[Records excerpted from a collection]
········

(* ===== verification/Apollo.v ===== *)
(** * The Apollo node (consensus/apollo/src/node)

    [Context] and every handler of the reactor, as functions of the state that
    return, panic or (never, see ApolloProofs.v) run out of fuel.

    The round counter starts at 1 and only ever grows by one, so it does not
    wrap in any run of less than 2^64 rounds and is kept unbounded; heights
    and rounds that arrive in messages are arbitrary, and the height of a new
    block is computed with wrap-around. *)

From S2P Require Import Prelude Crypto Types Config Storage Batch NodeIO.

Module Apollo.
Section apollo.
Context `{Bincode} `{Store} `{NetOracle}.

Abbreviation Batch := (CachedBatch Transaction).

(** ** types/src/msg/apollo/propose.rs *)
Record Propose := mkPropose {
  sig : Vote;
  prop_round : Round;
  prop_hash : Hash;
}.

Definition propose_new (h : Hash) : Propose :=
  {| prop_round := 0; sig := {| auth := []; origin := 0 |}; prop_hash := h |}.
Definition check_sig (p : Propose) (pk : PublicKey) : bool :=
  pk_verify pk (hash_as_ref (prop_hash p)) (auth (sig p)).

(** ** types/src/msg/apollo/proto.rs *)
Inductive ProtocolMsg :=
  | NewProposal (p : Propose) (b : Block) (batch : Batch)
  | Relay (from : Replica) (p : Propose)
  | Request (from : Replica) (rid : N) (h : Hash)
  | Response (from : Replica) (rid : N) (p : Propose) (b : Block) (batch : Batch)
  | Blame (v : Vote).
Lemma handle_message_spec pn cx m :
  inv pn cx → msg_ok pn cx m →
  wpp pn (handle_message m) (λ _ cx', inv pn cx' ∧ ext cx cx' ∧ storage cx' = storage cx) cx.
Proof.
  intros Hi Hm. unfold handle_message. apply wpp_modify. destruct m; (split; [|by repeat split]).
  - by apply push_prop_inv; [done|apply Hm|apply Hm].
  - by apply set_relay_buf_inv.
  - by apply push_other_inv.
  - by apply push_prop_inv; [done|apply Hm|apply Hm].
  - by apply push_other_inv.
Qed.

Lemma handle_all_spec pn cx msgs :
  inv pn cx → Forall (msg_ok pn cx) msgs →
  wpp pn (for_each msgs handle_message) (λ _ cx', inv pn cx' ∧ ext cx cx') cx.
Proof.
  intros Hi Hm. eapply wpp_mono; [apply (wpp_for_each (λ _ cx',
    inv pn cx' ∧ ext cx cx' ∧ storage cx' = storage cx))|]; [|by split_and!|naive_solver].
  intros m dn rest cx1 E (Hi1 & He1 & Hs1).
  eapply wpp_mono; [apply (handle_message_spec pn cx1 m Hi1)|].
  - rw Forall_forall in Hm. assert (msg_ok pn cx m) as Hok.
    { apply Hm. rw E. apply elem_of_app. right. constructor. }
    unfold msg_ok in *. by rw Hs1.
  - intros [] cx2 (Hi2 & He2 & Hs2). split; [done|]. split; [by etrans|congruence].
Qed.

(** Nothing waits to be processed. *)
Definition idle cx : Prop := prop_buf cx = [] ∧ relay_buf cx = [] ∧ other_buf cx = [].
Lemma idle_queues cx cx' : (queues cx').1 = (queues cx).1 → idle cx → idle cx'.
Proof. unfold queues, idle. simpl. intros [= E1 E2 E3]. by rw E1 E2 E3. Qed.
Lemma emptied_idle cx l : queues cx = ([], [], [], l) → idle cx.
Proof. unfold queues, idle. by intros [= -> -> ->]. Qed.

(** The events that end the reactor. *)
Definition closes (i : input) : bool :=
  match i with Turn EvNetClosed | Turn EvMempoolClosed => true | _ => false end.

Lemma react_spec pn cx ev :
  inv pn cx → event_ok pn cx ev →
  wpp pn (react ev) (λ go cx', (inv pn cx' ∧ ext cx cx') ∧ (idle cx → idle cx') ∧
    go = negb (closes (Turn ev))) cx.
Proof.
  intros Hi Hev. assert (∀ cx1, inv pn cx1 → ext cx cx1 → (idle cx → idle cx1) →
    wpp pn (leader_drain;;; ret true) (λ go cx', (inv pn cx' ∧ ext cx cx') ∧
      (idle cx → idle cx') ∧ go = true) cx1) as Hlead.
  { intros cx1 Hi1 He1 Hid. apply wpp_bind. eapply wpp_mono; [by apply leader_drain_spec|].
    intros [] cx2 (Hi2 & He2 & _ & Hq2). apply wpp_ret. split; [split; [done|by etrans]|].
    split; [|done]. intros Hidle. eapply idle_queues; [exact Hq2|]. by apply Hid. }
  destruct ev as [|msgs| | |bh batch|]; try (by apply wpp_ret).
  - apply wpp_bind, wpp_modify. apply Hlead.
    + eapply core_inv; [|exact Hi]. by destruct (_ =? _)%N.
    + apply core_ext. by destruct (_ =? _)%N.
    + by destruct (_ =? _)%N.
  - apply wpp_bind. eapply wpp_mono; [by apply handle_all_spec|]. intros [] cx1 (Hi1 & He1).
    apply wpp_bind. eapply wpp_mono; [by apply process_message_spec|].
    intros [] cx2 (Hi2 & He2 & Hq2 & _). apply Hlead; [done|by etrans|].
    intros _. by eapply emptied_idle.
  - apply wpp_bind, wpp_modify. apply Hlead; [|by split|done]. exact (set_pending_inv pn cx _ Hi).
Qed.

Lemma take_input_spec pn cx i :
  inv pn cx → (match i with Turn ev => event_ok pn cx ev | Sealed _ _ => True end) →
  wpp pn (take_input i) (λ go cx', (inv pn cx' ∧ ext cx cx') ∧ (idle cx → idle cx') ∧
    go = negb (closes i)) cx.
Proof.
  intros Hi Hok. destruct i as [ev|h batch]; [by apply react_spec|].
  unfold take_input, persist_batch. wpp_go. split; [|done].
  split; [by apply (core_inv pn cx)|by apply core_ext].
Qed.

(** ** Runs *)
Definition input_ok (pn : Prop) cx (i : input) : Prop :=
  match i with Turn ev => event_ok pn cx ev | Sealed _ _ => True end.

(** Every input is acceptable in the state it is taken in. *)
Fixpoint inputs_ok (pn : Prop) (ins : list input) cx : Prop :=
  match ins with
  | [] => True
  | i :: ins' => input_ok pn cx i ∧ ∀ go cx', take_input i cx = Done go cx' → inputs_ok pn ins' cx'
  end.

Lemma run_spec pn ins cx :
  inv pn cx → inputs_ok pn ins cx → wpp pn (run ins) (λ _ cx', inv pn cx' ∧ ext cx cx') cx.
Proof.
  revert cx. induction ins as [|i ins IH]; intros cx Hi Hok; simpl.
  { by apply wpp_ret. }
  destruct Hok as [Hok Hrest]. apply wpp_bind. pose proof (take_input_spec pn cx i Hi Hok) as Ht.
  unfold wpp in Ht |- *. destruct (take_input i cx) as [go cx1| |] eqn:E; [|done..].
  destruct Ht as [[Hi1 He1] _]. destruct go; [|done]. specialize (IH cx1 Hi1 (Hrest _ _ eq_refl)).
  unfold wpp in IH. destruct (run ins cx1); [|done..]. destruct IH. split; [done|by etrans].
Qed.

(** What decoding gives: a block knows its hash. *)
Definition msg_hashed (m : ProtocolMsg) : Prop :=
  match m with NewProposal _ b _ | Response _ _ _ b _ => well_hashed b | _ => True end.
Definition input_hashed (i : input) : Prop :=
  match i with Turn (EvMsgs msgs) => Forall msg_hashed msgs | _ => True end.

Lemma hashed_input_ok cx i : input_hashed i → input_ok True cx i.
Proof.
  destruct i as [[]|]; try done. simpl. intros Hi. eapply Forall_impl; [exact Hi|].
  intros []; simpl; auto.
Qed.
Lemma hashed_ok ins cx : Forall input_hashed ins → inputs_ok True ins cx.
Proof.
  revert cx. induction ins as [|i ins IH]; intros cx; simpl; [done|].
  intros [Hi Hins]%Forall_cons. split; [by apply hashed_input_ok|eauto].
Qed.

········

**PROBLEM DESCRIPTION**
Transcribe each record exactly as it is written above.

**RESULT FOR THIS EXERCISE**
(* ===== verification/Apollo.v ===== *)
(** * The Apollo node (consensus/apollo/src/node)

    [Context] and every handler of the reactor, as functions of the state that
    return, panic or (never, see ApolloProofs.v) run out of fuel.

    The round counter starts at 1 and only ever grows by one, so it does not
    wrap in any run of less than 2^64 rounds and is kept unbounded; heights
    and rounds that arrive in messages are arbitrary, and the height of a new
    block is computed with wrap-around. *)

From S2P Require Import Prelude Crypto Types Config Storage Batch NodeIO.

Module Apollo.
Section apollo.
Context `{Bincode} `{Store} `{NetOracle}.

Abbreviation Batch := (CachedBatch Transaction).

(** ** types/src/msg/apollo/propose.rs *)
Record Propose := mkPropose {
  sig : Vote;
  prop_round : Round;
  prop_hash : Hash;
}.

Definition propose_new (h : Hash) : Propose :=
  {| prop_round := 0; sig := {| auth := []; origin := 0 |}; prop_hash := h |}.
Definition check_sig (p : Propose) (pk : PublicKey) : bool :=
  pk_verify pk (hash_as_ref (prop_hash p)) (auth (sig p)).

(** ** types/src/msg/apollo/proto.rs *)
Inductive ProtocolMsg :=
  | NewProposal (p : Propose) (b : Block) (batch : Batch)
  | Relay (from : Replica) (p : Propose)
  | Request (from : Replica) (rid : N) (h : Hash)
  | Response (from : Replica) (rid : N) (p : Propose) (b : Block) (batch : Batch)
  | Blame (v : Vote).
Lemma handle_message_spec pn cx m :
  inv pn cx → msg_ok pn cx m →
  wpp pn (handle_message m) (λ _ cx', inv pn cx' ∧ ext cx cx' ∧ storage cx' = storage cx) cx.
Proof.
  intros Hi Hm. unfold handle_message. apply wpp_modify. destruct m; (split; [|by repeat split]).
  - by apply push_prop_inv; [done|apply Hm|apply Hm].
  - by apply set_relay_buf_inv.
  - by apply push_other_inv.
  - by apply push_prop_inv; [done|apply Hm|apply Hm].
  - by apply push_other_inv.
Qed.

Lemma handle_all_spec pn cx msgs :
  inv pn cx → Forall (msg_ok pn cx) msgs →
  wpp pn (for_each msgs handle_message) (λ _ cx', inv pn cx' ∧ ext cx cx') cx.
Proof.
  intros Hi Hm. eapply wpp_mono; [apply (wpp_for_each (λ _ cx',
    inv pn cx' ∧ ext cx cx' ∧ storage cx' = storage cx))|]; [|by split_and!|naive_solver].
  intros m dn rest cx1 E (Hi1 & He1 & Hs1).
  eapply wpp_mono; [apply (handle_message_spec pn cx1 m Hi1)|].
  - rw Forall_forall in Hm. assert (msg_ok pn cx m) as Hok.
    { apply Hm. rw E. apply elem_of_app. right. constructor. }
    unfold msg_ok in *. by rw Hs1.
  - intros [] cx2 (Hi2 & He2 & Hs2). split; [done|]. split; [by etrans|congruence].
Qed.

(** Nothing waits to be processed. *)
Definition idle cx : Prop := prop_buf cx = [] ∧ relay_buf cx = [] ∧ other_buf cx = [].
Lemma idle_queues cx cx' : (queues cx').1 = (queues cx).1 → idle cx → idle cx'.
Proof. unfold queues, idle. simpl. intros [= E1 E2 E3]. by rw E1 E2 E3. Qed.
Lemma emptied_idle cx l : queues cx = ([], [], [], l) → idle cx.
Proof. unfold queues, idle. by intros [= -> -> ->]. Qed.

(** The events that end the reactor. *)
Definition closes (i : input) : bool :=
  match i with Turn EvNetClosed | Turn EvMempoolClosed => true | _ => false end.

Lemma react_spec pn cx ev :
  inv pn cx → event_ok pn cx ev →
  wpp pn (react ev) (λ go cx', (inv pn cx' ∧ ext cx cx') ∧ (idle cx → idle cx') ∧
    go = negb (closes (Turn ev))) cx.
Proof.
  intros Hi Hev. assert (∀ cx1, inv pn cx1 → ext cx cx1 → (idle cx → idle cx1) →
    wpp pn (leader_drain;;; ret true) (λ go cx', (inv pn cx' ∧ ext cx cx') ∧
      (idle cx → idle cx') ∧ go = true) cx1) as Hlead.
  { intros cx1 Hi1 He1 Hid. apply wpp_bind. eapply wpp_mono; [by apply leader_drain_spec|].
    intros [] cx2 (Hi2 & He2 & _ & Hq2). apply wpp_ret. split; [split; [done|by etrans]|].
    split; [|done]. intros Hidle. eapply idle_queues; [exact Hq2|]. by apply Hid. }
  destruct ev as [|msgs| | |bh batch|]; try (by apply wpp_ret).
  - apply wpp_bind, wpp_modify. apply Hlead.
    + eapply core_inv; [|exact Hi]. by destruct (_ =? _)%N.
    + apply core_ext. by destruct (_ =? _)%N.
    + by destruct (_ =? _)%N.
  - apply wpp_bind. eapply wpp_mono; [by apply handle_all_spec|]. intros [] cx1 (Hi1 & He1).
    apply wpp_bind. eapply wpp_mono; [by apply process_message_spec|].
    intros [] cx2 (Hi2 & He2 & Hq2 & _). apply Hlead; [done|by etrans|].
    intros _. by eapply emptied_idle.
  - apply wpp_bind, wpp_modify. apply Hlead; [|by split|done]. exact (set_pending_inv pn cx _ Hi).
Qed.

Lemma take_input_spec pn cx i :
  inv pn cx → (match i with Turn ev => event_ok pn cx ev | Sealed _ _ => True end) →
  wpp pn (take_input i) (λ go cx', (inv pn cx' ∧ ext cx cx') ∧ (idle cx → idle cx') ∧
    go = negb (closes i)) cx.
Proof.
  intros Hi Hok. destruct i as [ev|h batch]; [by apply react_spec|].
  unfold take_input, persist_batch. wpp_go. split; [|done].
  split; [by apply (core_inv pn cx)|by apply core_ext].
Qed.

(** ** Runs *)
Definition input_ok (pn : Prop) cx (i : input) : Prop :=
  match i with Turn ev => event_ok pn cx ev | Sealed _ _ => True end.

(** Every input is acceptable in the state it is taken in. *)
Fixpoint inputs_ok (pn : Prop) (ins : list input) cx : Prop :=
  match ins with
  | [] => True
  | i :: ins' => input_ok pn cx i ∧ ∀ go cx', take_input i cx = Done go cx' → inputs_ok pn ins' cx'
  end.

Lemma run_spec pn ins cx :
  inv pn cx → inputs_ok pn ins cx → wpp pn (run ins) (λ _ cx', inv pn cx' ∧ ext cx cx') cx.
Proof.
  revert cx. induction ins as [|i ins IH]; intros cx Hi Hok; simpl.
  { by apply wpp_ret. }
  destruct Hok as [Hok Hrest]. apply wpp_bind. pose proof (take_input_spec pn cx i Hi Hok) as Ht.
  unfold wpp in Ht |- *. destruct (take_input i cx) as [go cx1| |] eqn:E; [|done..].
  destruct Ht as [[Hi1 He1] _]. destruct go; [|done]. specialize (IH cx1 Hi1 (Hrest _ _ eq_refl)).
  unfold wpp in IH. destruct (run ins cx1); [|done..]. destruct IH. split; [done|by etrans].
Qed.

(** What decoding gives: a block knows its hash. *)
Definition msg_hashed (m : ProtocolMsg) : Prop :=
  match m with NewProposal _ b _ | Response _ _ _ b _ => well_hashed b | _ => True end.
Definition input_hashed (i : input) : Prop :=
  match i with Turn (EvMsgs msgs) => Forall msg_hashed msgs | _ => True end.

Lemma hashed_input_ok cx i : input_hashed i → input_ok True cx i.
Proof.
  destruct i as [[]|]; try done. simpl. intros Hi. eapply Forall_impl; [exact Hi|].
  intros []; simpl; auto.
Qed.
Lemma hashed_ok ins cx : Forall input_hashed ins → inputs_ok True ins cx.
Proof.
  revert cx. induction ins as [|i ins IH]; intros cx; simpl; [done|].
  intros [Hi Hins]%Forall_cons. split; [by apply hashed_input_ok|eauto].
Qed.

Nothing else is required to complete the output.